Other Arms
by Harmne
Summary: Response to a Dare on a Yahoo group. Not my usual sort of thing...
1. Chapter 1

_**Disclaimer: Characters are property of JE and used without permission. Usually I don't torture them, though. This one was all Katbaby's fault!**_

_A/N: This was written in Feb 2009 for a Dare on the Rangeman Yahoo group. I found it on my hard drive, did a little tweaking on it and decided to post it here... Not my usual fare - hope you enjoy it, anyway! Happy New Year!_

_**Katbaby's Dare... **_

_Stephanie sees Ranger without a shirt on._

_On his back are nail marks. From a woman..._

**-oOo-**

The skip was trying to get his hand down my halter top as I coaxed him out of the back door of the club. As a result, when Cal and Lester grabbed him he took my glittery party top with him and snapped my bra strap. I did a quick turn and faced the club's brick wall, keeping my back to the guys. Without the strap to hold it up, there wasn't a whole lot to the lace push-up plunge bra I had on, you know?

Ranger's hand came into my peripheral vision with a handful black knit. A t-shirt - his, by the scent. I pulled it on quickly, careful not to flash anyone. I pulled the tiny wireless mic out from between my breasts at the same time.

Ranger was still standing behind me when I turned around.

"Are you okay?"

"Yeah. I guess he had a hold of my shirt – it kind of took me by surprise," I said, handing him the wire. I was trying not to stare at his chest.

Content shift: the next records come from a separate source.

(** Step 1: Get currency info *)
Definition currency_step (country : string) (st : state) : IO state :=
  let (r, steps) := st in
  try_except
    (currency_result <- get_currency_info country ;;
     ret ({| currency_info := Some currency_result;
             stock_info := stock_info r;
             primary_exchange := primary_exchange r;
             location := location r |},
          (steps ++ [StepOutput "get_currency_info" country
                       (preview currency_result)])%list))
    any_exception
    (fun e =>
       ret ({| currency_info :=
                 Some ("Error fetching currency info: " ++ exn_str e);
               stock_info := stock_info r;
               primary_exchange := primary_exchange r;
               location := location r |},
            (steps ++ [StepError "get_currency_info" country (exn_str e)])%list)).

(** Step 2: Get stock market info *)
Definition stock_step (country : string) (st : state) : IO state :=
  let (r, steps) := st in
  try_except
    (stock_result <- get_stock_market_info country ;;
     ret ({| currency_info := currency_info r;
             stock_info := Some stock_result;
             primary_exchange :=
               match extract_primary stock_result with
               | Some exchange_name => Some exchange_name
               | None => primary_exchange r
               end;
             location := location r |},
          (steps ++ [StepOutput "get_stock_market_info" country
                       (preview stock_result)])%list))
    any_exception
    (fun e =>
       ret ({| currency_info := currency_info r;
               stock_info := Some ("Error fetching stock info: " ++ exn_str e);
               primary_exchange := primary_exchange r;
               location := location r |},
            (steps ++ [StepError "get_stock_market_info" country (exn_str e)])%list)).
Definition throw {A} (msg : string) : M A := fun w => (Throw msg, w, []).
Definition emit (e : Effect) : M unit := fun w => (Normal tt, w, [e]).
Definition get_store : M (list Measure) := fun w => (Normal (store w), w, []).
Definition put_store (l : list Measure) : M unit :=
  fun w => (Normal tt, mkWorld l (state w) (timer w) (mounted w), []).
Definition get_state : M State := fun w => (Normal (state w), w, []).
Definition get_timer : M (option TimerId) := fun w => (Normal (timer w), w, []).
Definition put_timer (t : option TimerId) : M unit :=
  fun w => (Normal tt, mkWorld (store w) (state w) t (mounted w), []).

(** [this.setState(update)].  React applies the update to a mounted
    instance and ignores it (with a warning) otherwise.  Every caller
    here runs outside React's batching (timer and channel callbacks) or
    reads nothing of [this.state] afterwards, so the update is applied
    at once. *)
Definition setState (update : State -> State) : M unit :=
  fun w =>
    (Normal tt,
     if mounted w then mkWorld (store w) (update (state w)) (timer w) (mounted w) else w,
     []).

(** [JSON.parse(v)] at a given decoder. *)
Definition JSON_parse {A} (decode : jsval -> option A) (v : jsval) : M A :=
  match decode v with
  | Some a => ret a
  | None => throw "SyntaxError"%string
  end.

(** What a handler leaves behind, whether it returned or threw. *)
Definition exec (m : M unit) (w : World) : World * list Effect :=
  match m w with (_, w', effs) => (w', effs) end.

(** ** The methods of [ReactPerfDevtool] *)

(** The state the constructor installs. *)
Definition constructor : State :=
  {| perfData := [];
     totalTime := JNum 0;
     pendingEvents := JNum 0;
     rawMeasures := [];
     loading := false;
     hasError := false;
     showChart := false |}.

Definition evaluate (q : Query) (k : option Continuation) : M unit :=
  emit (Evaluate q k).

Definition reloadInspectedWindow : M unit := emit InspectedWindowReload.

Definition componentWillMount : M unit :=
  st <- get_store ;;
  if Nat.eqb (List.length st) 0 then reloadInspectedWindow else ret tt.

(** [id] is the handle that [setInterval] returns. *)
Definition componentDidMount (id : TimerId) : M unit :=
  setState (set_loading true) ;;
  emit (SetInterval id 2000) ;;
  put_timer (Some id) ;;
  setState (set_showChart true).

Definition componentWillUnmount : M unit :=
  t <- get_timer ;;
  match t with
  | Some id => emit (ClearInterval id)
  | None => ret tt
  end.

(** [drawChart] builds the chart from its argument with code that lies
    outside this file ([getResults] and [computeTotalTime] of [../util],
    the [Graphics] class passed as a prop) and touches neither the store
    nor the state: the call is recorded with its argument. *)
Definition drawChart (props : ChartProps) : M unit := emit (DrawChart props).

Definition setErrorState : M unit :=
  setState (fun s => set_hasError true (set_loading false s)).

Definition getMeasuresLength : M unit :=
  evaluate Q_measuresLength (Some K_measuresLength).

Definition getRawMeasures : M unit :=
  evaluate Q_rawMeasures (Some K_rawMeasures).

Definition getMeasures : M unit :=
  getRawMeasures ;;
  evaluate Q_measures (Some K_measures).

Definition shouldRenderMeasures : M unit :=
  s <- get_state ;;
  if Nat.eqb (List.length (perfData s)) 0 then getMeasures else ret tt.

Definition updateEventsCount (count : jsval) : M unit :=
  setState (fun s => set_pendingEvents count (set_loading false s)) ;;
  shouldRenderMeasures.

(** The callback of [getMeasuresLength]. *)
Definition getMeasuresLength_callback (count : jsval) (err : option ExceptionInfo) : M unit :=
  if truthy_err err || strict_eq count (JNum 0)
  then setErrorState
  else
    parsed <- JSON_parse JSON_parse_count count ;;
    updateEventsCount parsed.

(** The callback of [getRawMeasures]. *)
Definition getRawMeasures_callback (measures : jsval) (err : option ExceptionInfo) : M unit :=
  if truthy_err err
  then setErrorState
  else
    parsed <- JSON_parse JSON_parse_rawMeasures measures ;;
    setState (set_rawMeasures parsed).

Definition clearMeasures : M unit := evaluate Q_clear None.

(** [store.reduce((acc, comp) => acc + comp.totalTimeSpent, 0)]. *)
Definition sumTotalTimeSpent (l : list Measure) : float :=
  fold_left (fun acc comp => (acc + totalTimeSpent comp)%float) l 0%float.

Kind of hard when it was right there in front of me in all its chiseled masculine perfection. Ranger didn't seem to notice. He turned, his hand automatically finding it's place on the small of my back, and led me over to the Cayenne. He opened the door and reached under the seat to pull out a windbreaker – and that's when I saw them.

Half-moons. Nail marks. Scratches -- all up and down his back.

I felt like I'd been sucker punched. I couldn't breathe.

Those had been made by a woman's hand.

Some _**other**_ woman had had her arms around Ranger.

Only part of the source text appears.